Water-soluble lanthanide complexes with a helical ligand modified for strong luminescence in a wide pH region

Abstract

The luminescence and structure of a water-soluble helicate Eu complex with L^COOH, which is a hexadentate ligand with COOH groups, were examined in solutions of various pH. The Eu complex EuL^COOH is more than eight-coordinated around Eu, and one of the two carboxylate groups is not bound, even in the powdered state, based on the FT-IR measurement. The synchrotron X-ray powder diffraction peaks of EuL^COOH broadened because of amorphous-like aggregation. EuL^COOH retains the ff emission of Eu in a wide pH range of 2.6–9.7 and shows spectral reversibility at pH = 1.9–11.9. From Horrocks' equation, the number of coordinated water molecules to Eu of EuL^COOH in the initial condition (3.0 × 10⁻⁵ mol cm⁻³; pH 2.6–9.7) was estimated to be 1, but it increased in both strongly alkaline and acidic solutions.
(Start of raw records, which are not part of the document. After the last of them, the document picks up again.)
(* ===== verification/KekTpm.v ===== *)
(** * crypto/platform_kek/linux.rs: the key-encryption key in the TPM

    The key is created under a parent that is recreated for every use; its two
    areas are kept in a file of the profile. The backend implements the interface
    [KekBackend]. Buffers are wiped after use; that is not modelled. *)

From S2P Require Import Prelude World External Examples AtomicFile Nodes Config Messages VaultFormat AuditLog Webauthn Frames Tpm.

Record KeyBlobs := mkKeyBlobs { kb_version : N; kb_private_hex : string; kb_public_hex : string }.

Definition RSA_BITS : N := 2048.

(** [hex], and [unhex] on the bytes of the text, pair by pair. *)
Definition hex (b : bytes) : string := encode_hex b.

Fixpoint unhex_pairs (b : bytes) : FcpResult bytes :=
  match b with
  | a :: c :: rest =>
      _ ← guard_err (negb (is_utf8 [a; c])) (Format "KEK blob hex is not ASCII");
      x ← ok_or (radix16 a c) (Format "KEK blob hex is malformed");
      tail ← unhex_pairs rest;
      Ok (u8_of_N x :: tail)
  | _ => Ok []
  end.

Definition unhex (text : string) : FcpResult bytes :=
  _ ← guard_err (negb (str_len text mod 2 =? 0)) (Format "KEK blob hex has odd length");
  unhex_pairs (list_byte_of_string text).

(** [invalid]. *)
Definition invalid (part : string) : FcpError :=
  if String.eqb part "private area" then Format "stored KEK private area is malformed"
  else Format "stored KEK public area is malformed".

Section Backend.
Context `{T : Tss, HE : HostEnv, JK : Serde KeyBlobs}.

(** [rsa_key_bits], and [kek_template] with its attributes. *)
Definition rsa_key_bits : FcpResult N :=
  if RSA_BITS =? 2048 then Ok 2048 else Err (Crypto "unsupported KEK modulus size").

Definition kek_attributes : ObjectAttributes := mkAttributes true true true true false true false true.

Definition kek_template : FcpResult TpmPublic :=
  attributes ← from_tss (build_attributes kek_attributes);
  bits ← rsa_key_bits;
  from_tss (build_public (RsaOaepTemplate attributes bits false true false)).

(** The closure of [create], and [create]. *)
Definition verify_blobs (blobs : KeyBlobs) (persisted : bytes) : FcpResult unit :=
  parsed ← from_slice persisted;
  guard_err (negb (String.eqb (kb_private_hex parsed) (kb_private_hex blobs))
             || negb (String.eqb (kb_public_hex parsed) (kb_public_hex blobs)))
    (Format "KEK blobs failed to round-trip").

Definition create_under (key_path : Path) (parent : KeyHandle) : M TpmContext unit :=
  template ← lift kek_template;
  created ← tss (tpm_create parent template None None);
  public ← lift (from_tss (public_marshall (snd (created : bytes * TpmPublic))));
  let blobs := mkKeyBlobs 1 (hex created.1) (hex public) in
  b ← lift (to_vec blobs);
  io (write_verified key_path b (fun persisted => lift (verify_blobs blobs persisted))).

Definition create_key (key_path : Path) : IO unit := in_context (with_parent (create_under key_path)).

(** [with_key]: the stored areas, and the block around which the key is loaded. *)
Definition stored_areas (blobs : KeyBlobs) : FcpResult (bytes * TpmPublic) :=
  _ ← guard_err (negb (kb_version blobs =? 1)) (Format "unsupported KEK blob version");
  private_bytes ← unhex (kb_private_hex blobs);
  private ← tpm_buffer PrivateBuffer private_bytes (invalid "private area");
  public_bytes ← unhex (kb_public_hex blobs);
  public ← map_err (fun _ => invalid "public area") (public_unmarshall public_bytes);
  Ok (private, public).

Definition use_key {A} (areas : bytes * TpmPublic) (operation : KeyHandle -> M TpmContext A) (parent : KeyHandle)
    : M TpmContext A :=
  key ← tss (tpm_load parent areas.1 areas.2);
  with_flush key (operation key).

Definition with_key {A} (key_path : Path) (operation : KeyHandle -> M TpmContext A) : IO A :=
  content ← fs_read key_path;
  blobs ← lift (from_slice content);
  areas ← lift (stored_areas blobs);
  in_context (with_parent (use_key areas operation)).

(** [ensure_exists]. *)
Definition tpm_ensure_exists (key_path : Path) : IO unit :=
  present ← fs_exists key_path;
  if (present : bool) then with_key key_path (fun _ => mret tt) else create_key key_path.

(** [wrap_dek]. *)
Definition wrap_operation (dek : bytes) (key : KeyHandle) : M TpmContext bytes :=
  message ← lift (tpm_buffer RsaBuffer dek (Crypto "DEK is not a valid RSA input"));
  tss (tpm_rsa_encrypt key message).

Definition tpm_wrap_dek (key_path : Path) (dek : bytes) : IO bytes :=
  wrapped ← with_key key_path (wrap_operation dek);
  _ ← guard_not (negb (len wrapped =? WRAPPED_DEK_BYTES)) (Crypto "RSA-2048 wrapped DEK length is not 256");
  mret wrapped.

(** [unwrap_dek]. *)
Definition unwrap_operation (wrapped : bytes) (key : KeyHandle) : M TpmContext bytes :=
  cipher_text ← lift (tpm_buffer RsaBuffer wrapped (Format "wrapped DEK is not a valid RSA ciphertext"));
  tss (tpm_rsa_decrypt key cipher_text).

Definition tpm_unwrap_dek (key_path : Path) (wrapped : bytes) : IO bytes :=
  _ ← guard_not (negb (len wrapped =? WRAPPED_DEK_BYTES)) (Format "wrapped DEK must be 256 bytes");
  recovered ← with_key key_path (unwrap_operation wrapped);
  _ ← guard_not (negb (len recovered =? DEK_BYTES)) (Crypto "unwrapped DEK length is not 32");
  mret recovered.

Definition tpm_kek : KekBackend := {|
  kek_ensure_exists := tpm_ensure_exists;
  kek_wrap_dek := tpm_wrap_dek;
  kek_unwrap_dek := tpm_unwrap_dek;
|}.
End Backend.

(** ** Hexadecimal text *)

Lemma unhex_hex b : unhex (hex b) = Ok b.
Proof.
  assert (Hd : forall x, exists a c, (forall s, list_byte_of_string (String (hex_digit (N.shiftr (Byte.to_N x) 4))
     (String (hex_digit (N.land (Byte.to_N x) 15)) s)) = a :: c :: list_byte_of_string s) /\
     is_utf8 [a; c] = true /\ exists n, radix16 a c = Some n /\ u8_of_N n = x).
  { intros x. eexists _, _. split; [reflexivity|]. destruct x; (split; [reflexivity|eexists; split; reflexivity]). }
  unfold unhex, hex. rewrite str_len_encode_hex.
  replace (2 * len b mod 2 =? 0) with true by (symmetry; apply N.eqb_eq; rewrite N.mul_comm; by apply N.Div0.mod_mul).
  cbn [negb guard_err mbind result_bind].
  induction b as [|x b IH]; [done|]. cbn [encode_hex]. destruct (Hd x) as (a & c & -> & Hu & n & Hn & Hx).
  cbn [unhex_pairs]. rewrite Hu, Hn, IH. cbn. by rewrite Hx.
Qed.

(** ** The interface [KekBackend] *)

Section Laws.
Context `{T : Tss, TL : !TssLaws, HE : HostEnv, JK : Serde KeyBlobs}.

Lemma calm_use_key {A} areas (operation : KeyHandle -> M TpmContext A) parent :
  (forall h, calm (operation h)) -> calm (use_key areas operation parent).
Proof using TL. intros Ho. unfold use_key. calm_tac. Qed.

Lemma calm_with_key {A} p (operation : KeyHandle -> M TpmContext A) : (forall h, calm (operation h)) -> calm (with_key p operation).
Proof using TL. intros Ho. unfold with_key. calm_tac. apply calm_in_context, calm_with_parent. intros h. by apply calm_use_key. Qed.

Lemma calm_wrap_dek p dek : calm (tpm_wrap_dek p dek).
Proof using TL. unfold tpm_wrap_dek. calm_tac. apply calm_with_key. intros h. unfold wrap_operation. calm_tac. Qed.

Lemma calm_unwrap_dek p b : calm (tpm_unwrap_dek p b).
Proof using TL. unfold tpm_unwrap_dek. calm_tac. apply calm_with_key. intros h. unfold unwrap_operation. calm_tac. Qed.

Lemma kek_files_writer p q : writer_files p q -> kek_files p q.
Proof.
  intros [->|Ht]; [by left|]. right. unfold temporary_path in Ht. destruct (path_file_name p) as [n|]; [|done].
  exists n. by injection Ht as <-.
Qed.

Lemma framed_create_key p : framed (kek_files p) (create_key p).
Proof using TL.
  apply framed_in_context, framed_with_parent. intros parent. unfold create_under.
  apply framed_bind; [apply calm_framed; calm_tac|]. intros template.
  apply framed_bind; [apply calm_framed; calm_tac|]. intros created.
  apply framed_bind; [apply calm_framed; calm_tac|]. intros public.
  apply framed_bind; [apply calm_framed; calm_tac|]. intros b.
  apply framed_io, framed_write_verified, kek_files_writer.
Qed.
Definition quarantine_registry (path : Path) : IO unit :=
  parent ← ok_or_throw (path_parent path) (Format "credential registry has no parent");
  id ← new_v4;
  fs_rename_any path (retired_path parent id).

(** [open_existing], [open_or_create], [recover_if_credential_vanished]. *)
Definition tpm_open_existing (credential_path : Path) : IO Authorizer :=
  registry ← load_registry credential_path; mret (mkAuthorizer registry).

Definition tpm_open_or_create (credential_path : Path) : IO Authorizer :=
  present ← fs_exists credential_path;
  if (present : bool) then
    loaded ← try_ (load_registry credential_path);
    match loaded with
    | Ok registry => mret (mkAuthorizer registry)
    | Err _ => _ ← quarantine_registry credential_path; tpm_enroll credential_path
    end
  else tpm_enroll credential_path.

Definition tpm_recover (self : Authorizer) (error : FcpError) (credential_path : Path) : IO (bool * Authorizer) :=
  if negb (bool_decide (error = unusable)) then mret (false, self)
  else
    _ ← quarantine_registry credential_path;
    replacement ← tpm_enroll credential_path;
    mret (true, replacement).

Definition tpm_authorizer : PlatformAuthorizer Authorizer := {|
  sign := tpm_sign_capability;
  verify_signature self c := lift (tpm_verify_signature self c);
  open_or_create := tpm_open_or_create;
  open_existing := tpm_open_existing;
  recover_if_credential_vanished := tpm_recover;
|}.
End Backend.

(** ** Asking for the PIN *)

(** Running a program changes no file of the host, and its failure is an answer. *)
Class CommandsLaws `{Commands} : Prop :=
  command_call program args w :
    wp (command_output program args) (fun _ _ w' => untouched w w') (fun _ _ _ => False) (untouched w) tt w.

Section PromptLaws.
Context `{CO : Commands, CL : !CommandsLaws, HE : HostEnv}.

(** The errors of a prompt. *)
Definition prompt_error (e : FcpError) : Prop :=
  e = cancelled \/ e = Capability "no PIN prompt is available: install kdialog or zenity"
  \/ e = Capability "no PIN prompt is available on this system".

Definition prompt_run {A} (found : A -> Prop) (m : IO A) : Prop := forall w,
  wp m (fun a _ w' => untouched w w' /\ found a) (fun e _ w' => untouched w w' /\ prompt_error e) (untouched w) tt w.

Lemma prompt_bind {A B} (P : A -> Prop) (Q : B -> Prop) (m : IO A) (f : A -> IO B) :
  prompt_run P m -> (forall a, P a -> prompt_run Q (f a)) -> prompt_run Q (m ≫= f).
Proof.
  intros Hm Hf w. apply wp_bind. eapply wp_mono; [apply Hm|cbn beta..]; [|done|done].
  intros a [] w1 [H1 Ha]. eapply wp_mono; [by apply Hf|..]; cbn beta.
  - intros b _ w2 [H2 Hb]. split; [by eapply untouched_trans|done].
  - intros e _ w2 [H2 He]. split; [by eapply untouched_trans|done].
  - intros w2 H2. by eapply untouched_trans.
Qed.

Lemma prompt_ret {A} (P : A -> Prop) a : P a -> prompt_run P (mret a).
Proof. intros HP w. by split. Qed.
Lemma prompt_throw {A} (P : A -> Prop) e : prompt_error e -> prompt_run P (throw e).
Proof. intros He w. by split. Qed.

(** The answer of one tool. *)
Definition pin_answer (r : Result unit (option string)) : Prop :=
  forall pin, r = Ok (Some pin) -> pin <> EmptyString.

Lemma prompt_ask tool prompt : prompt_run pin_answer (ask tool prompt).
Proof using CL.
  intros w. unfold ask. destruct (tool_command tool prompt) as [program args]. apply wp_bind.
  eapply wp_mono; [apply command_call|cbn beta..]; [|done|done].
  intros output [] w' Hu. apply wp_ret. split; [done|]. intros pin.
  destruct output as [[[] stdout]|]; cbn; [|done|done]. destruct (is_utf8 stdout); cbn; [|done].
  by destruct (trim_line_ends stdout) as [|b rest]; [|intros [= <-]].
Qed.

Lemma prompt_ask_tools tools prompt attempted :
  prompt_run (fun r => forall pin, r.1 = Some pin -> pin <> EmptyString) (ask_tools tools prompt attempted).
Proof using CL.
  revert attempted; induction tools as [|tool tools IH]; intros attempted; cbn [ask_tools]; [by apply prompt_ret|].
  eapply prompt_bind; [apply prompt_ask|]. intros [[pin|]|[]] Ha; [|apply prompt_throw; by left|apply IH].
  apply prompt_ret. intros p [= <-]. by apply Ha.
Qed.

Lemma prompt_prompt_pin prompt : prompt_run (fun pin => pin <> EmptyString) (prompt_pin prompt).
Proof using CL.
  unfold prompt_pin. eapply (prompt_bind (fun r : option string * bool => forall pin, r.1 = Some pin -> pin <> EmptyString)).
  - destruct (env_wayland || env_display); [apply prompt_ask_tools|by apply prompt_ret].
  - intros [[pin|] attempted] Hf; [apply prompt_ret; by apply Hf|].
    eapply prompt_bind; [apply prompt_ask|]. intros [[pin|]|[]] Ha; [apply prompt_ret; by apply Ha|apply prompt_throw; by left|].
    destruct (_ && _); apply prompt_throw; unfold prompt_error; auto.
Qed.

Lemma calm_prompt_pin prompt : calm (prompt_pin prompt).
Proof using CL.
  intros [] w. eapply wp_mono; [apply prompt_prompt_pin|..]; cbn beta; tauto.
Qed.
End PromptLaws.
#[export] Hint Resolve calm_prompt_pin : calm.

(** ** Signing *)

Section SignLaws.
Context `{T : Tss, TL : !TssLaws, HE : HostEnv, CO : Commands, CL : !CommandsLaws, EC : EcdsaP256, SH : Sha256,
  UT : UuidText, JR : Serde CredentialRegistry}.

Lemma calm_read_property t : calm (read_property t).
Proof using TL. unfold read_property. apply calm_bind; [eapply calm_call, property_call|]. intros r. apply calm_ret. Qed.
Hint Resolve calm_read_property : calm.

Lemma calm_lockout_state : calm lockout_state.
Proof using TL. unfold lockout_state. calm_tac. Qed.
Hint Resolve calm_lockout_state : calm.

Lemma calm_sign_operation pin message key : calm (sign_operation pin message key).
Proof using TL.
  unfold sign_operation. calm_tac. eapply calm_call, sign_call.
Qed.

Lemma calm_use_credential {A} areas (operation : KeyHandle -> M TpmContext A) parent :
  (forall h, calm (operation h)) -> calm (use_credential areas operation parent).
Proof using TL.
  intros Ho. unfold use_credential. apply calm_bind.
  - apply calm_bind; [eapply calm_call, load_call|]. intros r. apply calm_lift.
  - intros key. by apply calm_with_flush.
Qed.

Lemma calm_with_credential registry pin message : calm (with_credential registry (sign_operation pin message)).
Proof using TL.
  unfold with_credential. calm_tac. apply calm_in_context, calm_with_parent.
  intros h. apply calm_use_credential. intros key. apply calm_sign_operation.
Qed.

Lemma calm_sign self payload : calm (tpm_sign_capability self payload).
Proof using TL CL. unfold tpm_sign_capability. calm_tac. apply calm_with_credential. Qed.

(** The stored credential cannot be used on this machine: its areas are
    malformed, or the TPM refused to load them in the run from [w] to [w']. *)
Definition credential_unusable (registry : CredentialRegistry) (w w' : World) : Prop :=
  registry_areas registry = Err unusable \/
  exists areas parent c w1 err c' w2, registry_areas registry = Ok areas /\ later w w1 /\
    tpm_load parent areas.1 areas.2 c w1 = Done (Err err) c' w2 /\ later w2 w'.

Lemma credential_unusable_later registry w w1 w2 w' :
  later w w1 -> credential_unusable registry w1 w2 -> later w2 w' -> credential_unusable registry w w'.
Proof using Type.
  intros H1 [Ha|(areas & parent & c & w3 & err & c' & w4 & Ha & H3 & Hl & H4)] H2; [by left|right].
  exists areas, parent, c, w3, err, c', w4. split_and!; [done|by eapply later_trans|done|by eapply later_trans].
Qed.

(** An error for which the credential would be replaced has that cause. *)
Definition honest_error (registry : CredentialRegistry) (w : World) (e : FcpError) (w' : World) : Prop :=
  e = unusable -> credential_unusable registry w w'.

(** A key the PIN unlocked. *)
Definition unlocked (registry : CredentialRegistry) (pin : string) : Prop :=
  exists private public attributes point,
    registry_areas registry = Ok (private, public) /\ public_ecc public = Some (attributes, point) /\
    user_with_auth attributes = true /\ sign_encrypt attributes = true /\
    accepts private public (list_byte_of_string pin).

Lemma registry_areas_ecc registry private public :
  registry_areas registry = Ok (private, public) -> exists attributes point,
    public_ecc public = Some (attributes, point) /\ user_with_auth attributes = true /\ sign_encrypt attributes = true.
Proof using Type.
  unfold registry_areas. intros H. res_inv H. injection H as -> ->. unfold assert_requires_auth in *.
  match goal with H : match public_ecc public with _ => _ end = _ |- _ => rename H into Ha end.
  destruct (public_ecc public) as [[attributes point]|]; [|done]. res_inv Ha. bool_to_prop. eauto.
Qed.

Lemma wp_sign_operation registry areas pin message key c w :
  registry_areas registry = Ok areas -> names c key = Some areas ->
  wp (sign_operation pin message key) (fun _ _ _ => unlocked registry pin) (fun e _ _ => e <> unusable)
    (fun _ => True) c w.
Proof using TL.
  destruct areas as [priv pub]. intros Hareas Hn. destruct (registry_areas_ecc _ _ _ Hareas) as (att & pt & Hecc & Hauth & Hsign).
  unfold sign_operation, auth_from, tpm_buffer. apply wp_bind, wp_lift. destruct (buffer_fits AuthBuffer _); [|done].
  apply wp_bind. eapply wp_tss; [apply set_auth_call| |done|done]. intros [] c1 w1 _ Hset. destruct (Hset eq_refl) as [Hn1 Ha1].
  apply wp_bind, wp_lift. destruct (buffer_fits DigestBuffer _); [|done].
  apply wp_bind, wp_lift. destruct hashcheck_ticket as [[]|]; cbn [from_tss map_err]; [|done].
  apply wp_bind. eapply wp_mono; [apply sign_call|cbn beta..]; [|done|done].
  intros r c2 w2 [_ Hr]. apply wp_bind, wp_lift. destruct r as [s|err]; cbn [map_err].
  - apply wp_lift. rewrite Hn in Hn1. destruct (Hr s _ _ _ _ eq_refl Hn1 Hecc Hauth) as (a & Ha & Hacc).
    assert (Hu : unlocked registry pin) by (exists priv, pub, att, pt; split_and!; [done..|congruence]).
    destruct s as [[]|]; cbn; [done|done].
  - unfold signing_failure. by destruct (tss_kind err) as [[]|].
Qed.

Lemma wp_with_credential registry pin message w :
  wp (with_credential registry (sign_operation pin message)) (fun _ _ w' => untouched w w' /\ unlocked registry pin)
     (fun e _ w' => honest_error registry w e w') (fun _ => True) tt w.
Proof using TL.
  cut (wp (with_credential registry (sign_operation pin message)) (fun _ _ _ => unlocked registry pin)
         (fun e _ w' => honest_error registry w e w') (fun _ => True) tt w).
  { intros Hm. eapply wp_mono; [eapply wp_and; [apply calm_with_credential|exact Hm]|cbn beta..]; tauto. }
  unfold with_credential. apply wp_bind, wp_lift. destruct (registry_areas registry) as [areas|e] eqn:Ha.
  2: { intros ->. by left. }
  apply wp_in_context; [|done..]. intros _ c w1 [_ H1].
  assert (Hmono : forall e w2 w3, untouched w2 w3 -> honest_error registry w e w2 -> honest_error registry w e w3).
  { intros e w2 w3 [_ H] He Hu. by eapply credential_unusable_later; [|by apply He|]. }
  apply (wp_with_parent _ (fun _ _ => unlocked registry pin) (fun e => honest_error registry w e)); [done| |done..|].
  { exact Hmono. }
  intros parent c1 w2 [_ H2]. unfold use_credential. apply wp_bind, wp_bind.
  eapply wp_mono; [apply wp_track, load_call|cbn beta..]; [|by intros e c' w' []|done].
  intros [key|err] c2 w3 [Hrun [[_ H3] Hn]]; apply wp_lift; cbn [map_err].
  - apply (wp_with_flush _ _ (fun _ _ => unlocked registry pin) (fun e => honest_error registry w e)); [done|exact Hmono|done..|].
    eapply wp_mono; [eapply wp_sign_operation; [done|]|cbn beta..]; [|done|by intros e c' w' He ?|done].
    rewrite (Hn _ eq_refl). by destruct areas.
  - intros _. right. exists areas, parent, c1, w2, err, c2, w3. split_and!; [done|by eapply later_trans|done|done].
Qed.

Lemma validate_shape_not_unusable p : validate_shape p <> Err unusable.
Proof using Type.
  unfold validate_shape, mbind, result_bind. destruct (uuid_is_nil _); [done|]. destruct (_ =? 0); [done|].
  by destruct (forallb _ _).
Qed.

(** The errors of a verification are not the one for which the credential is replaced. *)
Lemma hex_decode_not_unusable t : hex_decode t <> Err unusable.
Proof using Type.
  unfold hex_decode, str_bytes. destruct (guard_err _ _) as [[]|e] eqn:Hg; cbn [mbind result_bind].
  - generalize (list_byte_of_string t). intros b. induction b as [b IH] using (induction_ltof1 _ (@length byte)); unfold ltof in IH.
    destruct b as [|x [|y b]]; cbn [hex_pairs]; [done|done|]. unfold mbind, result_bind.
    assert (Hn : forall n, hex_nibble n <> Err unusable) by (intros n; unfold hex_nibble; destruct (_ && _); [done|]; destruct (_ && _); [done|]; by destruct (_ && _)).
    destruct (hex_nibble (Byte.to_N x)) eqn:H1; [|intros [= ->]; by apply Hn in H1]. destruct (hex_nibble (Byte.to_N y)) eqn:H2; [|intros [= ->]; by apply Hn in H2].
    specialize (IH b). destruct (hex_pairs b); [done|]. intros [= ->]. apply IH; cbn; [lia|done].
  - unfold guard_err in Hg. case_match; [|done]. by injection Hg as <-.
Qed.

Lemma verify_not_unusable self c : tpm_verify_signature self c <> Err unusable.
Proof using Type.
  unfold tpm_verify_signature, mbind, result_bind. destruct (validate_shape _) as [[]|e] eqn:Hs.
  2: { intros [= ->]. by apply validate_shape_not_unusable in Hs. }
  unfold guard_err at 1. destruct (negb _); [done|].
  destruct (hex_decode (cr_public_key_x_hex _)) eqn:Hx; [|intros [= ->]; by apply hex_decode_not_unusable in Hx].
  destruct (hex_decode (cr_public_key_y_hex _)) eqn:Hy; [|intros [= ->]; by apply hex_decode_not_unusable in Hy].
  cbn beta zeta. destruct (negb (p256_key_valid _)); [done|]. destruct (negb (p256_signature_valid _)); [done|].
  by destruct (negb (p256_verify _ _ _)).
Qed.

Lemma wp_lockout_state w :
  wp lockout_state (fun _ _ _ => True) (fun e _ _ => e <> unusable) (fun _ => True) tt w.
Proof using TL.
  unfold lockout_state. apply wp_in_context; [|done..]. intros _ c w1 _.
  assert (Hp : forall t c0 w0, wp (read_property t) (fun _ _ _ => True) (fun e _ _ => e <> unusable) (fun _ => True) c0 w0).
  { intros t c0 w0. unfold read_property. apply wp_bind. by eapply wp_mono; [apply property_call|..]. }
  apply wp_bind. eapply wp_mono; [apply Hp|cbn beta..]; [|done|done]. intros counter c1 w2 _.
  apply wp_bind. eapply wp_mono; [apply Hp|cbn beta..]; done.
Qed.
Molecular structural changes in these solutions were assumed from the quantum yields and electrospray ionization-mass spectrometry measurements. For instance, one carboxyl group of EuL^COOH could provide hydrophilicity in the initial condition, and the other would be released from Eu at pH 2.1–2.6. Furthermore, EuL^COOH decomposes below pH 1.9, but recovers with adjustments toward the initial pH. The ff emission of TbL^COOH with a coordinated water molecule also appears in the green wavelength region in the initial condition. The luminescence ability of TbL^COOH in water is higher than that in its powder. The luminescence processes of these complexes are discussed as an energy relaxation through the excited triplet state of L^COOH assigned from the phosphorescence band of GdL^COOH.